(** C17 (bounds).  When the core is empty: for a style and a window whose
    numbers have [k] binary places, the far borders of the core are not
    before its near ones exactly when the window has room for the shadow
    twice and for the two resize margins of each axis together; the
    corners of the core lie in the view rectangle exactly when no margin
    is negative and each fits beside the shadow by itself, which two
    margins that cross each other also do. *)
Theorem core_ordered_iff (k : Z) self v (l r t b bl sp w h : Z) :
  0 <= k <= 149 ->
  CustomFrame.f_sizebox self =
    Margin.mk (F32.dyadic k l) (F32.dyadic k r) (F32.dyadic k t) (F32.dyadic k b) ->
  Shadow.blur (CustomFrame.f_shadow self) = F32.dyadic k bl ->
  Shadow.spread (CustomFrame.f_shadow self) = F32.dyadic k sp ->
  Rect.width (UiView.clip_rect v) = F32.dyadic k w ->
  Rect.height (UiView.clip_rect v) = F32.dyadic k h ->
  forallb small [l; r; t; b; bl; sp; w; h] = true ->
  let g := regions self v in
  let s := if CustomFrame.is_maximized v then 0 else bl + sp in
  (ordered (g_core g) = true <-> 2 * s + l + r <= w /\ 2 * s + t + b <= h) /\
  (Rect.contains_rect (g_view g) (g_core g) = true <->
   (0 <= l <= w - 2 * s /\ 0 <= r <= w - 2 * s) /\
   (0 <= t <= h - 2 * s /\ 0 <= b <= h - 2 * s)).
Proof.
  intros Hk Hm Hbl Hsp Hw Hh Hsmall. cbv zeta.
  destruct (regions_dyadic k Hk self v l r t b bl sp w h Hm Hbl Hsp Hw Hh Hsmall)
    as [Ev Ec].
  cbv zeta in Ev, Ec. rewrite Ev, Ec. cbn [forallb] in Hsmall. bool_hyps. small_bounds.
  set (s := if CustomFrame.is_maximized v then 0 else bl + sp).
  assert (Hs : - 4194304 <= s <= 4194304) by (unfold s; destruct (CustomFrame.is_maximized v); lia).
  rewrite (ordered_dyadic k Hk), (contains_rect_dyadic k Hk) by lia.
  rewrite !andb_true_iff, !Z.leb_le. lia.
Qed.

End NestingTheorems.
(* ===== verification/Contract.v ===== *)
(** * Contract: the frame controller of the specification, on integers

    The specification describes one pass of the frame controller in exact
    arithmetic: a view rectangle, a core, a caption, two zones and the
    commands of each.  [Module Contract] writes that description down on
    the integers, step by step as the specification numbers them, with no
    float in it; its lemmas are the promises of the specification, proved
    by linear arithmetic.

    The rest of the file relates the code to it.  The integers of the
    contract count units of [2^-k] pixels, for any number [k] of binary
    places from 0 (whole pixels) to 149: the float of the integer [z] is
    [F32.dyadic k z].  [implements] says that a [CustomFrame] holds the
    numbers of a contract style, [presents] that a view of the context
    shows the inputs of a contract pass, [bounded] that every integer is at
    most [2^21] in absolute value.  Under these [regions_implement] gives
    the regions, [zones_implement] the zones and the direction of the code
    as the contract computes them, and [show_implements_contract] the view
    one call of [CustomFrame::show] leaves: on such numbers no operation
    rounds, and the code is the contract.

    A caption may be unbounded on its far sides ([Unbounded], the float
    [f32::MAX]), as the default caption and the example's are. *)

From stdpp Require Import base decidable list.
From Stdlib Require Import Bool ZArith String Lia.
From S2P Require Import Prelude F32 Units FloatArith Geometry Host CustomFrame Zones Nesting ShowSpec.

Local Open Scope Z_scope.

Module Contract.

(** The far side of a caption: a coordinate, or none. *)
Inductive Far : Type :=
  | At (z : Z)
  | Unbounded.

(** A rectangle, by its four borders. *)
Record Box : Type := box { left : Z; top : Z; right : Z; bottom : Z }.

(** The numbers of a style the zones depend on. *)
Record FrameStyle : Type := style {
  margin_left : Z;
  margin_right : Z;
  margin_top : Z;
  margin_bottom : Z;
  caption_left : Z;
  caption_top : Z;
  caption_right : Far;
  caption_bottom : Far;
  blur : Z;
  spread : Z
}.

(** The inputs of one pass. *)
Record Pass : Type := pass {
  maximized : bool;
  width : Z;
  height : Z;
  pointer : option (Z * Z)
}.

(** Step 2. *)
Definition shadowWidth (st : FrameStyle) (is_maximized : bool) : Z :=
  if is_maximized then 0 else blur st + spread st.

(** Step 5. *)
Definition viewRect (p : Pass) (s : Z) : Box :=
  box s s (width p - s) (height p - s).

(** Step 6. *)
Definition coreRect (st : FrameStyle) (view : Box) : Box :=
  box (left view + margin_left st) (top view + margin_top st)
      (right view - margin_right st) (bottom view - margin_bottom st).

(** Step 7: a far side moved by the shadow and cut to the core. *)
Definition cut (far : Far) (s limit : Z) : Z :=
  match far with
  | At z => Z.min (z + s) limit
  | Unbounded => limit
  end.

Definition captionRect (st : FrameStyle) (s : Z) (core : Box) : Box :=
  box (Z.max (caption_left st + s) (left core))
      (Z.max (caption_top st + s) (top core))
      (cut (caption_right st) s (right core))
      (cut (caption_bottom st) s (bottom core)).

(** The borders belong to a rectangle. *)
Definition within (b : Box) (q : Z * Z) : bool :=
  (left b <=? fst q) && (fst q <=? right b) && (top b <=? snd q) && (snd q <=? bottom b).

(** The geometry of a pass. *)
Definition view (st : FrameStyle) (p : Pass) : Box :=
  viewRect p (shadowWidth st (maximized p)).

Definition core (st : FrameStyle) (p : Pass) : Box := coreRect st (view st p).

Definition caption (st : FrameStyle) (p : Pass) : Box :=
  captionRect st (shadowWidth st (maximized p)) (core st p).

(** Steps 8 to 10: without a pointer no zone is active. *)
Definition resizeZone (st : FrameStyle) (p : Pass) : bool :=
  match pointer p with
  | Some q => within (view st p) q && negb (within (core st p) q) && negb (maximized p)
  | None => false
  end.
(* ===== verification/ExampleApp.v ===== *)
(** * ExampleApp: the program of [examples/custom_frame.rs]

    The example is a window without decorations whose whole client area is
    the caption of a [CustomFrame]; its content is a heading and a button
    that closes the window.

    - [TestApp.t], [TestApp.new]: the application and its constructor, which
      sets the caption to (0,0)-(f32::MAX,f32::MAX);
    - [TestApp.content]: the closure given to [show];
    - [TestApp.update], [TestApp.clear_color] and the instance [test_app]:
      [impl eframe::App for TestApp];
    - [main_options], [app_creator] and [main]: the options, the creator
      closure and the call of [run_native], over a list of inputs, with the
      [Result] it returns; [main_loop]: the same call over an unbounded
      session, which returns when the window is closed.

    The theorems say what one [update] does to a context (the frame, then a
    heading, a button and [Close] if the button reports a click), that the
    caption of this application is its core, so that every place of the
    window either resizes or drags it, and, over whole runs of [main], that
    [main] fails exactly when the window system gives no window, that
    a resize is only ever begun on a window that is not maximized, that the
    window keeps its size until a resize is begun, that a
    click on the button ends the run and nothing else does, and that a
    double click on the caption toggles the maximized state, so that two of
    them give the window back. *)

From stdpp Require Import base decidable list relations.
From Stdlib Require Import Bool ZArith String Lia.
From S2P Require Import Prelude F32 Units FloatArith Geometry Host CustomFrame Zones Nesting ShowSpec Eframe.

Local Open Scope state_scope.

Module TestApp.

Record t : Type := mk { tip : string; frame : CustomFrame.t }.

(** [TestApp::new]: the default frame with the whole window as caption.
    The creation context is not looked at. *)
Definition new (_cc : CreationContext.t) : t :=
  mk "This window is for testing a custom frame window."%string
     (CustomFrame.caption CustomFrame.default
        (Rect.from_min_max
           (Pos2.new (F32.of_Z 0) (F32.of_Z 0))
           (Pos2.new F32.MAX F32.MAX))).
(** During the warm-up of UCB1 the arm pulled is the step index. *)
Lemma ucb_warmup_arm (cfg : config) (n : nat) (s : locals) (t : nat) (e : event) :
  learn_inv cfg (ucb_selected cfg) n s ->
  nth_error (trace s) t = Some e ->
  Z.of_nat t < NUM_ARMS cfg ->
  ev_arm e = Z.of_nat t.
Proof.
  intros I He Ht.
  pose proof (inv_step _ _ _ _ I t e He) as Hs.
  pose proof (inv_sel _ _ _ _ I e (nth_error_In _ _ He)) as Hsel.
  unfold ucb_selected, ucb_select in Hsel. rewrite Hs in Hsel.
  destruct (Z.ltb_spec (Z.of_nat t) (NUM_ARMS cfg)) as [_ | Hge]; [| lia].
  now injection Hsel as <-.
Qed.

(** Once the warm-up is over every arm has been pulled. *)
Lemma ucb_counts_pos (cfg : config) (n : nat) (s : locals) :
  learn_inv cfg (ucb_selected cfg) n s ->
  NUM_ARMS cfg <= Z.of_nat n ->
  forall a, 0 <= a < NUM_ARMS cfg -> 1 <= at_Z (counts s) a.
Proof.
  intros I Hn a Ha.
  rewrite (inv_counts _ _ _ _ I a Ha).
  destruct (nth_error (trace s) (Z.to_nat a)) as [e |] eqn:He.
  - pose proof (ucb_warmup_arm cfg n s _ e I He ltac:(lia)) as Harm.
    pose proof (rewards_of_nonempty a (trace s) e (nth_error_In _ _ He) ltac:(lia)).
    lia.
  - apply nth_error_None in He. rewrite (inv_trace_len _ _ _ _ I) in He. lia.
Qed.

Section Loops.

Variable cfg : config.
Hypothesis Hone : 1 <= NUM_ARMS cfg.

Lemma eg_loop_cases (epsilon : R) (n : nat) (g : rng) :
  (Z.of_nat (length (TRUE_MEANS cfg)) < NUM_ARMS cfg /\
   eg_loop cfg epsilon n g = Raise IndexError) \/
  exists s g',
    eg_loop cfg epsilon n g = Ok (s, g') /\
    learn_inv cfg (eg_selected cfg epsilon) n s /\
    floats g' = floats g /\
    forall t e, nth_error (trace s) t = Some e -> records (eg_loop cfg epsilon) g t e.
Proof.
  induction n as [| n [[Hshort Hrun] | (s & g1 & Hrun & I & Hfl & Hrec)]].
  - right. exists (init_locals cfg), g. split; [reflexivity |].
    split; [apply learn_inv_init; lia |]. split; [reflexivity |].
    intros [| t] e H; discriminate.
  - left. split; [exact Hshort |].
    unfold eg_loop. rewrite for_loop_range_S. fold (eg_loop cfg epsilon n).
    now rewrite Hrun.
  - unfold eg_loop. rewrite for_loop_range_S. fold (eg_loop cfg epsilon n). rewrite Hrun.
    unfold eg_body, bind, snapshot.
    destruct (eg_select_ok cfg Hone epsilon (values s) g1 (inv_values_len _ _ _ _ I))
      as (arm & g2 & Hsel & Ha & Hfl2 & _).
    rewrite Hsel.
    destruct (learn_inv_step cfg Hone (eg_selected cfg epsilon) n s g1 arm g2 I Ha)
      as [[Hshort Hraise] | (s' & r & Hstep & Htr & I')].
    { intros r. exists g2. exact Hsel. }
    { left. split; assumption. }
    right. exists s', (skip_float g2). split; [exact Hstep |]. split; [exact I' |].
    split; [simpl; congruence |].
    intros t e He. rewrite Htr in He.
    apply nth_error_snoc in He. destruct He as [[Hlt He] | [Ht ->]].
    + now apply Hrec.
    + rewrite (inv_trace_len _ _ _ _ I) in Ht. subst t.
      split; [reflexivity |]. exists s, g1. auto.
Qed.

Lemma ucb_loop_cases (n : nat) (g : rng) :
  (Z.of_nat (length (TRUE_MEANS cfg)) < NUM_ARMS cfg /\
   ucb_loop cfg n g = Raise IndexError) \/
  exists s g',
    ucb_loop cfg n g = Ok (s, g') /\
    learn_inv cfg (ucb_selected cfg) n s /\
    forall t e, nth_error (trace s) t = Some e -> records (ucb_loop cfg) g t e.
Proof.
  induction n as [| n [[Hshort Hrun] | (s & g1 & Hrun & I & Hrec)]].
  - right. exists (init_locals cfg), g. split; [reflexivity |].
    split; [apply learn_inv_init; lia |].
    intros [| t] e H; discriminate.
  - left. split; [exact Hshort |].
    unfold ucb_loop. rewrite for_loop_range_S. fold (ucb_loop cfg n).
    now rewrite Hrun.
  - unfold ucb_loop. rewrite for_loop_range_S. fold (ucb_loop cfg n). rewrite Hrun.
    unfold ucb_body, bind, snapshot.
    destruct (ucb_select_ok cfg Hone (Z.of_nat n) (counts s) (values s)
                (inv_counts_len _ _ _ _ I) (inv_values_len _ _ _ _ I) ltac:(lia))
      as (arm & Hsel & Ha & _).
    { intros Hn. now apply (ucb_counts_pos cfg n s I). }
    unfold lift at 1. rewrite Hsel.
    destruct (learn_inv_step cfg Hone (ucb_selected cfg) n s g1 arm g1 I Ha)
      as [[Hshort Hraise] | (s' & r & Hstep & Htr & I')].
    { intros r. exact Hsel. }
    { left. split; assumption. }
    right. exists s', (skip_float g1). split; [exact Hstep |]. split; [exact I' |].
    intros t e He. rewrite Htr in He.
    apply nth_error_snoc in He. destruct He as [[Hlt He] | [Ht ->]].
    + now apply Hrec.
    + rewrite (inv_trace_len _ _ _ _ I) in Ht. subst t.
      split; [reflexivity |]. exists s, g1. auto.
Qed.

▸ Description of the task:
Go through the entries and copy every line that has "intros".

▸ Task solution:
  intros Hk Hm Hbl Hsp Hw Hh Hsmall. cbv zeta.
  intros I He Ht.
  intros I Hn a Ha.
    intros [| t] e H; discriminate.
    { intros r. exists g2. exact Hsel. }
    intros t e He. rewrite Htr in He.
    intros [| t] e H; discriminate.
    { intros Hn. now apply (ucb_counts_pos cfg n s I). }
    { intros r. exact Hsel. }
    intros t e He. rewrite Htr in He.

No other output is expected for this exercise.